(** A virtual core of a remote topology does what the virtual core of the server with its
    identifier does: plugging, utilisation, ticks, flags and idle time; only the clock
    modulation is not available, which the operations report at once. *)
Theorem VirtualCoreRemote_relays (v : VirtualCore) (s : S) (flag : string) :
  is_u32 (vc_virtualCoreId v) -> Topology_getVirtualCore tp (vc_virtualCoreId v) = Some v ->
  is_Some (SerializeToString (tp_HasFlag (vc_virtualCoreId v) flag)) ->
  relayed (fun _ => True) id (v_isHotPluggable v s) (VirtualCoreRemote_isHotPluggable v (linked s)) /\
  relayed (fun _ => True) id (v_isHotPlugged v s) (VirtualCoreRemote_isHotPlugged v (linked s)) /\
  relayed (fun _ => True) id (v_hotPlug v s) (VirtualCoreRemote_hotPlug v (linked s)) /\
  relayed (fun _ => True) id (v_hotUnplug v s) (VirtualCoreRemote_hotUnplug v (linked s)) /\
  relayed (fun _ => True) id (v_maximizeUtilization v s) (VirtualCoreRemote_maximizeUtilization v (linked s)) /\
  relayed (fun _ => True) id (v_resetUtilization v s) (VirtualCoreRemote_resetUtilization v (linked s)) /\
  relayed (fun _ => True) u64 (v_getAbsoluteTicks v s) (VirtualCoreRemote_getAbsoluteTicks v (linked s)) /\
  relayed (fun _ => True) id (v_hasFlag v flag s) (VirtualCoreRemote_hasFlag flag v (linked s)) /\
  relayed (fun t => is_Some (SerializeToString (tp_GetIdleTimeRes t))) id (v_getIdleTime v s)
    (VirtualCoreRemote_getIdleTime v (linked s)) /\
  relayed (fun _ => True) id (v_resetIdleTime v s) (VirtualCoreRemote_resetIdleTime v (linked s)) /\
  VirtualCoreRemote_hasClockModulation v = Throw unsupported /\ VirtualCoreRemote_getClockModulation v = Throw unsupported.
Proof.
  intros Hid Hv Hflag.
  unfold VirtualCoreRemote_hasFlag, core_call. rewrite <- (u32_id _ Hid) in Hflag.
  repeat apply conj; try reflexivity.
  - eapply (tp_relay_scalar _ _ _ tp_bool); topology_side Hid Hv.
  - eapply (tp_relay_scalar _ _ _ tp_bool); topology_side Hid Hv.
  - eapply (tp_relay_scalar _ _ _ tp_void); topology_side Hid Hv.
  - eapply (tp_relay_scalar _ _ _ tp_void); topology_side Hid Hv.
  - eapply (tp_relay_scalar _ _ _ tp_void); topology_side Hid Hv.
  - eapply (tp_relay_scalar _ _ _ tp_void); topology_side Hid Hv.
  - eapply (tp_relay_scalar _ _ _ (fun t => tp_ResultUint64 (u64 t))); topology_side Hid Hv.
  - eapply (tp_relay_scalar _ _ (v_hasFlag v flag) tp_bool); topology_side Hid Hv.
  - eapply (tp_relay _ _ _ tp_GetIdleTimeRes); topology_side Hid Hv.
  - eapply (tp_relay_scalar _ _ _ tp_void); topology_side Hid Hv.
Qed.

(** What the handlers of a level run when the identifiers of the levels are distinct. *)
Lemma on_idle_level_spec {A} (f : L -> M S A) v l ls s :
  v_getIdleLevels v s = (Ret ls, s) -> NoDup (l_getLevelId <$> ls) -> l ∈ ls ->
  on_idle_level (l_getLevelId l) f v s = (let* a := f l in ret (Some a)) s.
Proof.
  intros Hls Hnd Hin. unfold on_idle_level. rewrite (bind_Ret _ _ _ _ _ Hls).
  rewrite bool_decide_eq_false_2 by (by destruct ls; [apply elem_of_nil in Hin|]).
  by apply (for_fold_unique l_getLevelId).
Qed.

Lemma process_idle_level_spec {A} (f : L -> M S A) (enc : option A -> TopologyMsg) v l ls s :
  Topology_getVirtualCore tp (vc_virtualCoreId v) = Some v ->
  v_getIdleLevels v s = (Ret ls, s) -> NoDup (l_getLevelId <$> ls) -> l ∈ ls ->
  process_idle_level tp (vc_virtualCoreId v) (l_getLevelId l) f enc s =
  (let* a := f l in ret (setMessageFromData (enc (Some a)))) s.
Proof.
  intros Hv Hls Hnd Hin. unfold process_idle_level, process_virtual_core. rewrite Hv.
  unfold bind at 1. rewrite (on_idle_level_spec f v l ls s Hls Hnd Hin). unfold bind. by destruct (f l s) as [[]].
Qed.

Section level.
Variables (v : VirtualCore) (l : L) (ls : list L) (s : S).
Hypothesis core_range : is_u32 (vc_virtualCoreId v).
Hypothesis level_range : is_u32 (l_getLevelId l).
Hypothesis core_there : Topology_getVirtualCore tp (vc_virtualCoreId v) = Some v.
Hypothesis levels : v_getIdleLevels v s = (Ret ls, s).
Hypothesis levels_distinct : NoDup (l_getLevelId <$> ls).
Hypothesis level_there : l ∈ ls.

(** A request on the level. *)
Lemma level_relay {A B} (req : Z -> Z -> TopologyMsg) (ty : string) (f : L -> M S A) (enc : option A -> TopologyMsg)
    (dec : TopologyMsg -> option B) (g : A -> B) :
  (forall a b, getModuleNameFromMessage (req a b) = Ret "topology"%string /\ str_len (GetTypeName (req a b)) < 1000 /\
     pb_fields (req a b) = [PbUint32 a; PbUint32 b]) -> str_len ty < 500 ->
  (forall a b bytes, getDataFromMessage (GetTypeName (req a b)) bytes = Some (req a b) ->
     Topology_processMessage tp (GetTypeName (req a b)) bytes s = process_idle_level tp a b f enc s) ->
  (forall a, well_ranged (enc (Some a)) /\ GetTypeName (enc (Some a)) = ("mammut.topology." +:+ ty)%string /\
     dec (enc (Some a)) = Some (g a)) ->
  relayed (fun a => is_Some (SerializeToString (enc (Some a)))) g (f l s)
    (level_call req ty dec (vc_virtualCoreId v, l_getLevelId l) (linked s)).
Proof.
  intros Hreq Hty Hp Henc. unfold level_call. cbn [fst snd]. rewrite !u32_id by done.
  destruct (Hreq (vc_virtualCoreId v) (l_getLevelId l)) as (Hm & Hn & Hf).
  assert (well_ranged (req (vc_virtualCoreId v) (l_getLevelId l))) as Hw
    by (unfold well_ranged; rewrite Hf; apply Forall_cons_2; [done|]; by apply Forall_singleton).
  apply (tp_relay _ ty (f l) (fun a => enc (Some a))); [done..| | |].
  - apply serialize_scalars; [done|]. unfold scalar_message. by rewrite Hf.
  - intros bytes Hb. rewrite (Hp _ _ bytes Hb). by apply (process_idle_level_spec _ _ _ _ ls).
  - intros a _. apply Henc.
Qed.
———
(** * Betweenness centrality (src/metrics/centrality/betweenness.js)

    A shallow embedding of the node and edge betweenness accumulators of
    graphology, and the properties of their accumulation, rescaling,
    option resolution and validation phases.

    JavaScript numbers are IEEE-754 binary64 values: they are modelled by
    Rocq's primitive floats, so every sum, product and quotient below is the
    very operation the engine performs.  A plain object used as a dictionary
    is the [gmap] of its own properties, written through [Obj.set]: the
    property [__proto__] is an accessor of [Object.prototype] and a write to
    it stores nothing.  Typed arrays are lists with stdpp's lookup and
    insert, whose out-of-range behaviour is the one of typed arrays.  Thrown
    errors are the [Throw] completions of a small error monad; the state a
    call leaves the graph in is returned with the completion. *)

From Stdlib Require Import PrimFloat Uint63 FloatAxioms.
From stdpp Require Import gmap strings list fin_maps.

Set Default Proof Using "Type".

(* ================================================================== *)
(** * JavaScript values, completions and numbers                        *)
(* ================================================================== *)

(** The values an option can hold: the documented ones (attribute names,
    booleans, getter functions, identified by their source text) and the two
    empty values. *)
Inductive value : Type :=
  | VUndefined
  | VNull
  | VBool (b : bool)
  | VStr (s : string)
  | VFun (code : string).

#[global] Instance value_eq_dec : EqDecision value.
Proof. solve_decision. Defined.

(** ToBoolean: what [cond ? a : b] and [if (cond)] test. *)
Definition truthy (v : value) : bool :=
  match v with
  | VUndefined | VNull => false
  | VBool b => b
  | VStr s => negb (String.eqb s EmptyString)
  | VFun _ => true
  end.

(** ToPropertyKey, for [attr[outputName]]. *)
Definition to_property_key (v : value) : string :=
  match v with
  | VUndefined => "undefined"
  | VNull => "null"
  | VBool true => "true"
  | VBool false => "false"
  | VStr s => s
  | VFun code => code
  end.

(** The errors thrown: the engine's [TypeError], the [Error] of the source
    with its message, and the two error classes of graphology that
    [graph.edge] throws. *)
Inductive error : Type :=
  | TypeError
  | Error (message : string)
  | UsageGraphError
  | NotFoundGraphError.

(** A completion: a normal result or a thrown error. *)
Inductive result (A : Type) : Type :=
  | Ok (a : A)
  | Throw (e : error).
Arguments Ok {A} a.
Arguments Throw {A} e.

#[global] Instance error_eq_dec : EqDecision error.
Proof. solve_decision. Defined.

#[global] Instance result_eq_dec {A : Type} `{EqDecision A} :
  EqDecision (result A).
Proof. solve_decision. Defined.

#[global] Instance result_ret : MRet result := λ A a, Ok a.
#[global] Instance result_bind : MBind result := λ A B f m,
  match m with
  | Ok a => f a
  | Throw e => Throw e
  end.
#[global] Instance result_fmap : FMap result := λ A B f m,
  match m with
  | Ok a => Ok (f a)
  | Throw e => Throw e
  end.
———
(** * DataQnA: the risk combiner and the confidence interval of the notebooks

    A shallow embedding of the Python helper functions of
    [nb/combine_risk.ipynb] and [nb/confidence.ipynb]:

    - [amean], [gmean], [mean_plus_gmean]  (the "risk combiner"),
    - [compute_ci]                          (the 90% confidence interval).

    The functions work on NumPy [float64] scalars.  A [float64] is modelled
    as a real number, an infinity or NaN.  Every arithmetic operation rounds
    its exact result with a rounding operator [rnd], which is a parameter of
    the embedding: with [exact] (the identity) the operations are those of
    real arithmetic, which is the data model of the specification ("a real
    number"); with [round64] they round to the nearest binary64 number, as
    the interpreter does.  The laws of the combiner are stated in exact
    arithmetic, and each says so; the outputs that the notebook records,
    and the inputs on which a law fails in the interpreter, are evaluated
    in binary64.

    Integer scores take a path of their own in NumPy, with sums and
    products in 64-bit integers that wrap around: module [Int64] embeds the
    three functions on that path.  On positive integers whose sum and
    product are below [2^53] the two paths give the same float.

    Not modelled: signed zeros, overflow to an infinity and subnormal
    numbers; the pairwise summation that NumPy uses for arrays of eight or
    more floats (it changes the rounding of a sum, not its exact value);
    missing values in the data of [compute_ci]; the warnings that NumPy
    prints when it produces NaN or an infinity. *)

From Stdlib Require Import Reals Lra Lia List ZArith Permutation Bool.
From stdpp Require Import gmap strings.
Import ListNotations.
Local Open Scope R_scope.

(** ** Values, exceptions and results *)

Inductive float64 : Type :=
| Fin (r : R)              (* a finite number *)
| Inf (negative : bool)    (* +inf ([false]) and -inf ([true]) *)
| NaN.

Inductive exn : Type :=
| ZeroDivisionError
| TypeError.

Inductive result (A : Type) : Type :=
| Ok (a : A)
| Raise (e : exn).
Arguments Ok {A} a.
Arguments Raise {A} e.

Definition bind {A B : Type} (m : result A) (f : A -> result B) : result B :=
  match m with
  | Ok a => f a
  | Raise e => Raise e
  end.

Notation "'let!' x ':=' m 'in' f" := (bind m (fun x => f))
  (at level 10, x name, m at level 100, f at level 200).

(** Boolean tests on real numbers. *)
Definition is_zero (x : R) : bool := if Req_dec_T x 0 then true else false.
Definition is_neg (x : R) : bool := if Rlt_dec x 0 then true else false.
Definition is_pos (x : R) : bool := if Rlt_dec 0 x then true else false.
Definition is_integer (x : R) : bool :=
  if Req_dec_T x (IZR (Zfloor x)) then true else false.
———
_Requirement_: The expected answer is each line of the records above that includes the string "properties".

_Written reply_:
    graphology, and the properties of their accumulation, rescaling,
    is the [gmap] of its own properties, written through [Obj.set]: the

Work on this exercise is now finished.